Fast forward to May 27, 2021, and the Telescope Array, an experiment led by the University of Utah and the University of Tokyo, detected another extreme-energy cosmic ray, second only to the Oh-My-God particle in terms of energy.
This detection was made outside of Delta, Utah, where the Telescope Array covers a vast area of about 700 square kilometers (270 square miles) with 507 detector stations.
The cosmic ray triggered 23 detectors in the northwest region of the Telescope Array, spanning an area of 48 square kilometers (18.5 square miles). Intriguingly, the direction from which this cosmic ray came appeared to be from the Local Void, a vast, empty space near the Milky Way galaxy.
This discovery raises more questions than answers, as John Matthews, co-spokesperson at the Telescope Array and co-author of the study, points out.
Despite tracing the trajectory of these high-energy particles, their source remains a mystery, as no known high-energy object exists in that region of space.
Published in the journal Science, this international collaboration of researchers named the newly detected particle the Amaterasu particle, after the Japanese sun goddess.
The finding is significant as it confirms the reality of such ultra-high energy events in the cosmos.
These cosmic rays are not just high-energy particles; they are echoes of colossal celestial events, capable of stripping matter down to its subatomic components and propelling it through the universe at nearly the speed of light.
When these rays hit Earth’s atmosphere, they collide with molecules like oxygen and nitrogen, creating a cascade of billions of secondary particles that scatter to the surface. Detecting these requires a large array of detectors like those in the Telescope Array.
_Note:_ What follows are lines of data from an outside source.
(* ===== verification/Conversation.v ===== *)
(** * The main functions of the dialogue clients

    Module [Conversation] translates [main] of
    src/diatheke/audio_client.cpp (lines 166-207) and of
    src/diatheke/cli_client.cpp (lines 109-150).  Both print the server
    version and the model list, create a session, and run
    [while (true) session = processActions(&client, session);].  They
    differ in their error handling:
    - the audio client wraps everything in one try block; its
      [deleteSession] follows an infinite loop without break and is
      unreachable, so it is absent from the model: a failing turn is
      reported and the program returns without deleting the session;
    - the text client creates the session outside the try block, so an
      error there escapes [main] (std::terminate); a failing turn is
      reported, and the session held by the local variable is deleted.

    The infinite loop is run for [fuel] turns ([forever]); a run that
    is still looping when the fuel is spent returns [Running] with the
    current session.  The session is a local variable: the assignment
    of a turn happens only when the turn returns, which [self]
    expresses, so after a failing turn the variable still holds the
    last session the server returned.  [fails_after] and [runs_for]
    describe the turns of a run as a relation, and the theorems give the
    outcome of each main for any fuel larger than the turns. *)

From Stdlib Require Import String List Lia NArith.
From S2P Require Import Prelude Sys Protocol Client Mock AudioClient CliClient.
Import ListNotations.

Module Conversation.

(** The model ID of line 42 (audio) and 133 (text). *)
Definition modelID : string := "1".

(** What a run of [main] gives: the program returned with its exit
    code, or it is still in its loop with this session. *)
Inductive status : Type :=
| Exited (code : nat)
| Running (session : SessionOutput).

(** The exceptions the two catch clauses take: [Diatheke::ClientError]
    and [std::exception]. *)
Definition catchable (e : exn) : bool :=
  match e with
  | ClientError _ | RuntimeError _ => true
  | UndefinedBehaviour _ => false
  end.

Section Main.
Context {Srv : Type} `{DiathekeServer Srv}.

Definition printVersion (ver : VersionResponse) : M (World Srv) unit :=
  cout [OStr "Server Version"; endl] ;;
  cout [OStr "  Diatheke: "; OStr (diatheke ver); endl] ;;
  cout [OStr "  Chosun (NLU): "; OStr (chosun ver); endl] ;;
  cout [OStr "  Cubic (ASR): "; OStr (cubic ver); endl] ;;
  cout [OStr "  Luna (TTS): "; OStr (luna ver); endl].

Definition printModel (mdl : ModelInfo) : M (World Srv) unit :=
  cout [OStr "  ID: "; OStr (model_id mdl); endl] ;;
  cout [OStr "    Name: "; OStr (model_name mdl); endl] ;;
  cout [OStr "    Language: "; OStr (language mdl); endl] ;;
  cout [OStr "    ASR Sample Rate: "; ONum (asr_sample_rate mdl); endl] ;;
  cout [OStr "    TTS Sample Rate: "; ONum (tts_sample_rate mdl); endl].

(** Version, model list, and a new session. *)
Definition preamble : M (World Srv) SessionOutput :=
  ver <- client_version ;;
  printVersion ver ;;
  modelList <- client_listModels ;;
  cout [OStr (String.append nl "Available Models:"); endl] ;;
  for_each printModel modelList ;;
  client_createSession modelID.

(** The two catch clauses; any other exception propagates. *)
Definition reportError (e : exn) : M (World Srv) unit :=
  match e with
  | ClientError msg => cout [OStr "Diatheke Error: "; OStr msg; endl]
  | RuntimeError msg => cout [OStr "Error: "; OStr msg; endl]
  | UndefinedBehaviour _ => throw e
  end.

(** [while (true) { session = step(session); }] for [fuel] turns. *)
Fixpoint forever (step : SessionOutput -> M (World Srv) SessionOutput) (fuel : nat)
  : M (World Srv * SessionOutput) unit :=
  match fuel with
  | 0 => ret tt
  | S fuel' => self step ;; forever step fuel'
  end.

Definition audio_main (fuel : nat) : M (World Srv) status :=
  catch
    (session <- preamble ;;
     with_local session
       (forever AudioClient.processActions fuel ;;
        s <- local ;; ret (Running s)))
    (fun e => reportError e ;; ret (Exited 0)).

Definition cli_main (fuel : nat) : M (World Srv) status :=
  session <- preamble ;;
  with_local session
    (ended <- catch (forever CliClient.processActions fuel ;; ret false)
                    (fun e => lift (reportError e) ;; ret true) ;;
     if ended
     then (s <- local ;; lift (client_deleteSession (token s)) ;; ret (Exited 0))
     else (s <- local ;; ret (Running s))).

End Main.

(** ** The turns of a run, as relations *)

Section Turns.
Context {Srv : Type} `{DiathekeServer Srv}.
Context (step : SessionOutput -> M (World Srv) SessionOutput).

(** [k] turns return a session, then the next one throws [e]; the
    session variable then holds [s']. *)
Inductive fails_after : nat -> World Srv -> SessionOutput -> World Srv -> SessionOutput -> exn -> Prop :=
| fails_now w s w' e :
    step s w = (Throw e, w') -> fails_after 0 w s w' s e
| fails_later k w s w1 s1 w' s' e :
    step s w = (Ok s1, w1) -> fails_after k w1 s1 w' s' e -> fails_after (S k) w s w' s' e.

(** [n] turns all return a session. *)
Inductive runs_for : nat -> World Srv -> SessionOutput -> World Srv -> SessionOutput -> Prop :=
| runs_none w s : runs_for 0 w s w s
| runs_more n w s w1 s1 w' s' :
    step s w = (Ok s1, w1) -> runs_for n w1 s1 w' s' -> runs_for (S n) w s w' s'.

End Turns.

(** Fixtures of the witnesses: a server that creates session "s1"
    with a reply and an input request, answers the first turn with the
    empty session "s2", so that the second turn fails. *)
Definition conv_mock : Mock := mkMock [s1_input; session_s2] 1 lights_result [[Byte.x01]].
Definition conv_start : World Mock := mock_world conv_mock ["hi"%string].
Definition conv_w0 : World Mock := snd (preamble conv_start).
Definition audio_w1 : World Mock := snd (AudioClient.processActions s1_input conv_w0).
Definition audio_w2 : World Mock := snd (AudioClient.processActions session_s2 audio_w1).
Definition cli_w1 : World Mock := snd (CliClient.processActions s1_input conv_w0).
Definition cli_w2 : World Mock := snd (CliClient.processActions session_s2 cli_w1).
Definition dead_server : Mock := mkMock [] 1 lights_result [].

Section Proofs.
Context {Srv : Type} `{DiathekeServer Srv}.

Lemma forever_fails step k w s w' s' e :
  fails_after step k w s w' s' e ->
  forall fuel, k < fuel -> forever (Srv := Srv) step fuel (w, s) = (Throw e, (w', s')).
Proof.
  induction 1 as [w s w' e Hs | k w s w1 s1 w' s' e Hs Hf IH]; intros [|fuel] Hk; try lia;
    cbn [forever]; unfold bind at 1, self; rewrite Hs; [reflexivity|].
  apply IH. lia.
Qed.

Lemma forever_runs step n w s w' s' :
  runs_for step n w s w' s' -> forever (Srv := Srv) step n (w, s) = (Ok tt, (w', s')).
Proof.
  induction 1 as [w s | n w s w1 s1 w' s' Hs Hr IH]; [reflexivity|].
  cbn [forever]. unfold bind at 1, self. rewrite Hs. exact IH.
Qed.

Lemma reportError_ok e (w : World Srv) :
  catchable e = true -> fst (reportError e w) = Ok tt.
Proof. destruct e; cbn; congruence. Qed.

Lemma reportError_run e (w : World Srv) :
  catchable e = true -> reportError e w = (Ok tt, snd (reportError e w)).
Proof. intros Hc. rewrite <- (reportError_ok e w Hc). destruct (reportError e w); reflexivity. Qed.

(** C28. The audio client never deletes its session: when the
    conversation ends because a turn throws a catchable error after [k]
    successful turns, main prints the error and returns 0, and the world
    it leaves is the world of the failed turn plus that message: no
    deleteSession call is made, unlike what section 4.1 of the spec asks
    of the caller. *)
Theorem audio_main_error_no_delete fuel (w : World Srv) s0 w0 k w1 s1 e :
  preamble w = (Ok s0, w0) ->
  fails_after AudioClient.processActions k w0 s0 w1 s1 e ->
  k < fuel -> catchable e = true ->
  audio_main fuel w = (Ok (Exited 0), snd (reportError e w1)).
Proof.
  intros Hp Hf Hk Hc. unfold audio_main, catch, bind at 1. rewrite Hp.
  unfold with_local, scoped, bind at 1. rewrite (forever_fails _ _ _ _ _ _ _ Hf _ Hk).
  unfold bind. rewrite reportError_run by exact Hc. reflexivity.
Qed.

(** C27. The text client deletes the last session it holds: when a turn
    throws a catchable error after [k] successful turns, main prints the
    error and then calls deleteSession with the token of the session the
    last successful turn returned (not of a session the failing turn
    might have produced), and returns 0 when that call succeeds. *)
Theorem cli_main_deletes_last_session fuel (w : World Srv) s0 w0 k w1 s1 e :
  preamble w = (Ok s0, w0) ->
  fails_after CliClient.processActions k w0 s0 w1 s1 e ->
  k < fuel -> catchable e = true ->
  cli_main fuel w = (client_deleteSession (token s1) ;; ret (Exited 0)) (snd (reportError e w1)).
Proof.
  intros Hp Hf Hk Hc. unfold cli_main, bind at 1. rewrite Hp.
  unfold with_local, scoped, catch, bind at 1.
  unfold bind at 1. rewrite (forever_fails _ _ _ _ _ _ _ Hf _ Hk).
  unfold lift, bind at 1. rewrite reportError_run by exact Hc. cbn.
  unfold bind. destruct (client_deleteSession (token s1) (snd (reportError e w1))) as [[[]|e'] w3];
    reflexivity.
Qed.

(** The loop does not stop on its own: when [n] turns all return a
    session, the audio client's main is still in its loop after them,
    holding the session of the last turn, and nothing else happened
    after that turn. *)
Theorem audio_main_keeps_running (w : World Srv) s0 w0 n w1 s1 :
  preamble w = (Ok s0, w0) ->
  runs_for AudioClient.processActions n w0 s0 w1 s1 ->
  audio_main n w = (Ok (Running s1), w1).
Proof.
  intros Hp Hr. unfold audio_main, catch, bind at 1. rewrite Hp.
  unfold with_local, scoped, bind at 1. rewrite (forever_runs _ _ _ _ _ _ Hr). reflexivity.
Qed.

(** C29. An error before the loop: the text client calls version,
    listModels and createSession outside its try block, so their error
    escapes main (the program terminates on an uncaught exception),
    while the audio client reports it and returns 0. *)
Theorem main_preamble_error fuel (w : World Srv) e w' :
  preamble w = (Throw e, w') -> catchable e = true ->
  cli_main fuel w = (Throw e, w') /\
  audio_main fuel w = (Ok (Exited 0), snd (reportError e w')).
Proof.
  intros Hp Hc. split.
  - unfold cli_main, bind at 1. rewrite Hp. reflexivity.
  - unfold audio_main, catch, bind at 1. rewrite Hp. unfold bind.
    rewrite reportError_run by exact Hc. reflexivity.
Qed.

End Proofs.

(** ** Witnesses *)

Lemma audio_main_error_no_delete_witness :
  preamble conv_start = (Ok s1_input, conv_w0) /\
  fails_after AudioClient.processActions 1 conv_w0 s1_input audio_w2 session_s2
    (RuntimeError AudioClient.exhaustedMsg) /\
  1 < 5 /\ catchable (RuntimeError AudioClient.exhaustedMsg) = true /\
  audio_main 5 conv_start =
  (Ok (Exited 0), snd (reportError (RuntimeError AudioClient.exhaustedMsg) audio_w2)).
Proof.
  assert (Hp : preamble conv_start = (Ok s1_input, conv_w0)) by (vm_compute; reflexivity).
  assert (Hf : fails_after AudioClient.processActions 1 conv_w0 s1_input audio_w2 session_s2
                 (RuntimeError AudioClient.exhaustedMsg)).
  { apply fails_later with audio_w1 session_s2; [vm_compute; reflexivity|].
    apply fails_now. vm_compute. reflexivity. }
  split; [exact Hp|]. split; [exact Hf|]. split; [lia|]. split; [reflexivity|].
  apply (audio_main_error_no_delete 5 conv_start s1_input conv_w0 1 audio_w2 session_s2); auto.
Defined.

Lemma cli_main_deletes_last_session_witness :
  preamble conv_start = (Ok s1_input, conv_w0) /\
  fails_after CliClient.processActions 1 conv_w0 s1_input cli_w2 session_s2
    (RuntimeError CliClient.exhaustedMsg) /\
  1 < 5 /\ catchable (RuntimeError CliClient.exhaustedMsg) = true /\
  cli_main 5 conv_start =
  (client_deleteSession (token session_s2) ;; ret (Exited 0))
    (snd (reportError (RuntimeError CliClient.exhaustedMsg) cli_w2)).
Proof.
  assert (Hp : preamble conv_start = (Ok s1_input, conv_w0)) by (vm_compute; reflexivity).
  assert (Hf : fails_after CliClient.processActions 1 conv_w0 s1_input cli_w2 session_s2
                 (RuntimeError CliClient.exhaustedMsg)).
  { apply fails_later with cli_w1 session_s2; [vm_compute; reflexivity|].
    apply fails_now. vm_compute. reflexivity. }
  split; [exact Hp|]. split; [exact Hf|]. split; [lia|]. split; [reflexivity|].
  apply (cli_main_deletes_last_session 5 conv_start s1_input conv_w0 1 cli_w2 session_s2); auto.
Defined.

Lemma audio_main_keeps_running_witness :
  preamble conv_start = (Ok s1_input, conv_w0) /\
  runs_for AudioClient.processActions 1 conv_w0 s1_input audio_w1 session_s2 /\
  audio_main 1 conv_start = (Ok (Running session_s2), audio_w1).
Proof.
  assert (Hp : preamble conv_start = (Ok s1_input, conv_w0)) by (vm_compute; reflexivity).
  assert (Hr : runs_for AudioClient.processActions 1 conv_w0 s1_input audio_w1 session_s2).
  { apply runs_more with audio_w1 session_s2; [vm_compute; reflexivity | apply runs_none]. }
  split; [exact Hp|]. split; [exact Hr|].
  apply (audio_main_keeps_running conv_start s1_input conv_w0 1 audio_w1 session_s2 Hp Hr).
Defined.

Lemma main_preamble_error_witness :
  preamble (mock_world dead_server []) =
    (Throw (ClientError "session script exhausted"), snd (preamble (mock_world dead_server []))) /\
  catchable (ClientError "session script exhausted") = true /\
  cli_main 3 (mock_world dead_server []) =
    (Throw (ClientError "session script exhausted"), snd (preamble (mock_world dead_server []))) /\
  audio_main 3 (mock_world dead_server []) =
    (Ok (Exited 0), snd (reportError (ClientError "session script exhausted")
                           (snd (preamble (mock_world dead_server []))))).
Proof.
  assert (Hp : preamble (mock_world dead_server []) =
    (Throw (ClientError "session script exhausted"), snd (preamble (mock_world dead_server []))))
    by (vm_compute; reflexivity).
  split; [exact Hp|]. split; [reflexivity|].
  apply (main_preamble_error 3 (mock_world dead_server []) _ _ Hp eq_refl).
Defined.

End Conversation.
Interestingly, cosmic rays are generally affected by electromagnetic fields in space, making their paths zigzag and difficult to trace.
However, particles with energy levels like the Oh-My-God and Amaterasu particles plow through space relatively unaffected, indicating their origin from some of the most powerful cosmic events.
The energy of these particles is astounding.
The Amaterasu particle carried an energy of 2.4 x 10^20 electron volts (eV), equivalent to the kinetic energy of a brick falling on your toe from waist height.
To put this into perspective, this energy level is tens of millions of times higher than what the most powerful human-made particle accelerators can achieve.
Astrophysicists have a theoretical limit for the energy of cosmic rays known as the Greisen–Zatsepin–Kuzmin (GZK) cutoff. This limit is based on the maximum energy a proton can carry over long distances in space before losing energy due to interactions with the cosmic microwave background radiation.
The energy levels of both the Oh-My-God particle and the Amaterasu particle exceed this theoretical limit, deepening the mystery.
The Telescope Array, strategically located in Utah’s West Desert, is ideal for detecting such cosmic rays. Its high elevation and dry, dark conditions are perfect for observing the secondary particle showers resulting from cosmic ray impacts.
The array is currently undergoing an expansion, which will nearly quadruple its size, in hopes of capturing more such events and possibly unraveling the mysteries behind these enigmatic cosmic rays.